You may be used to writing color out on a range from 0 to 255. But like we did for the UV coordinates, GLSL expects these values to be normalized, so a value of 1 is 100% and 0 is 0%.

When our shader exits execution, the value of fragColor will be applied to the current pixel.

Try modifying your shader to look like this.

void mainImage( out vec4 fragColor, in vec2 fragCoord )
{
    // Normalized pixel coordinates (from 0 to 1)
    vec2 uv = fragCoord/iResolution.xy;

	// Output based on if current pixels x position is greater than 0.5
    if(uv.x > 0.5){
        fragColor = vec4(1.0,0.0,0.0,1.0);
    } else {
	    fragColor = vec4(0.0, 0.0, 0.0, 1.0);
    }
}

Remember that the normalized UV coordinates mean that the halfway line is at x position 0.5, so by coloring pixels who's x UV position is greater than 0.5 red, we get this simple pattern. Try changing 0.5 in the code and seeing what happens.

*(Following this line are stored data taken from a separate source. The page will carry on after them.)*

(** [fs.promises.unlink(p)]: only a file can be unlinked. *)
Definition unlink (d : fs) (p : jsstring) : result fs :=
  match lookup d p with
  | Some (File _) => Ok (remove d p)
  | _ => Throw IOError
  end.

(** [fs.promises.rmdir(p)]: only an empty directory can be removed. *)
Definition rmdir (d : fs) (p : jsstring) : result fs :=
  match lookup d p with
  | Some Dir =>
      match children d p with
      | [] => Ok (remove d p)
      | _ :: _ => Throw IOError
      end
  | _ => Throw IOError
  end.

(** [fse.ensureDir(p)]: creates [p] and its missing ancestors; fails when
    one of them is a file.  [fuel] bounds the number of ancestors. *)
Fixpoint ensureDir (fuel : nat) (d : fs) (p : jsstring) : result fs :=
  match lookup d p with
  | Some Dir => Ok d
  | Some (File _) => Throw IOError
  | None =>
      match fuel with
      | O => Throw IOError
      | S fuel' =>
          let parent := NodePath.dirname p in
          if eqs parent p then Ok (d ++ [(p, Dir)])
          else match ensureDir fuel' d parent with
               | Ok d' => Ok (d' ++ [(p, Dir)])
               | Throw e => Throw e
               end
      end
  end.

(** [fs.promises.writeFile(p, data)] and the piping of a stream into
    [fs.createWriteStream(p)]: the parent must be a directory, and [p] must
    not be one. *)
Definition writeFile (d : fs) (p : jsstring) (data : list N) : result fs :=
  match lookup d (NodePath.dirname p), lookup d p with
  | Some Dir, None => Ok (d ++ [(p, File data)])
  | Some Dir, Some (File _) =>
      Ok (map (fun e => if eqs (fst e) p then (p, File data) else e) d)
  | _, _ => Throw IOError
  end.

End Fs.

(* ------------------------------------------------------------------ *)
(** ** [src/utils/path.ts] *)

Module PathUtils.
Import Js.
Local Open Scope N_scope.

(** The combining diacritical marks, U+0300 to U+036F. *)
Definition isCombiningMark (c : codeunit) : bool :=
  (768 <=? c) && (c <=? 879).

Definition isAlnum (c : codeunit) : bool :=
  ((97 <=? c) && (c <=? 122)) || ((65 <=? c) && (c <=? 90))
  || ((48 <=? c) && (c <=? 57)).

(** [a-zA-Z0-9._-] *)
Definition isDirUnit (c : codeunit) : bool :=
  isAlnum c || (c =? DOT) || (c =? 95) || (c =? HYPHEN).

(** [a-zA-Z0-9 _-] *)
Definition isFolderUnit (c : codeunit) : bool :=
  isAlnum c || (c =? SPACE) || (c =? 95) || (c =? HYPHEN).

Definition isHyphen (c : codeunit) : bool := c =? HYPHEN.
Definition isDotOrHyphen (c : codeunit) : bool := (c =? DOT) || (c =? HYPHEN).

(** The seven rewrites of one part in the loop of [sanitizePathDir]. *)
Definition sanitizePart (P : Platform) (part : jsstring) : jsstring :=
  let s := normalizeNFD P part in
  let s := keep (fun c => negb (isCombiningMark c)) s in
  let s := replaceRuns isWhiteSpace [HYPHEN] s in
  let s := keep isDirUnit s in
  let s := replaceRuns isHyphen [HYPHEN] s in
  let s := dropWhile isDotOrHyphen s in
  let s := dropWhileEnd isHyphen s in
  s.

(** The body of the loop: what one part pushes onto [out]. *)
Definition pushPart (P : Platform) (part : jsstring) : list jsstring :=
  let s := sanitizePart P part in
  if falsy s || eqs s [DOT] || eqs s [DOT; DOT] then []
  else [if (128 <? List.length s)%nat then slice0 128 s else s].

(** [sanitizePathDir(input)] *)
Definition sanitizePathDir (P : Platform) (input : jsstring) : jsstring :=
  let raw := replaceUnit BACKSLASH SLASH (trim (normalizeNFD P input)) in
  if falsy raw then []
  else
    let parts := filter truthy (map trim (split SLASH raw)) in
    let out := flat_map (pushPart P) parts in
    let joined := join [SLASH] out in
    if (512 <? List.length joined)%nat then slice0 512 joined else joined.

(** [sanitizeAdminFolderName(input)] *)
Definition sanitizeAdminFolderName (P : Platform) (input : jsstring)
  : jsstring :=
  let s := normalizeNFD P input in
  let s := keep (fun c => negb (isCombiningMark c)) s in
  let s := keep isFolderUnit s in
  let s := trim (replaceRuns isWhiteSpace [SPACE] s) in
  if (128 <? List.length s)%nat then trim (slice0 128 s) else s.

Another thing you can try is just setting the red value of the fragColor to the pixels UV x coordinate

void mainImage( out vec4 fragColor, in vec2 fragCoord )
{
    // Normalized pixel coordinates (from 0 to 1)
    vec2 uv = fragCoord/iResolution.xy;
    
    // Output to screen
    fragColor = vec4(uv.x, 0.0, 0.0, 1.0);
}

Then you could even set the blue value equal to the pixel UV y coordinate

fragColor = vec4(0.0, 0.0, uv.y, 1.0);

Then combine them into one statement that sets the Red value to the X position and the blue value to the Y position

fragColor = vec4(uv.x, 0.0, uv.y, 1.0);

Coding the Mandelbrot set

Hopefully you're still with me, and hopefully you've either miraculously understood everything up until this point, or you are frantically searching on youtube for a better explanation of the Mandelbrot set(in which case I recommend this one, this one, and The Mandelbrot Set: Atheists’ WORST Nightmare)(Watch that last one at your own risk)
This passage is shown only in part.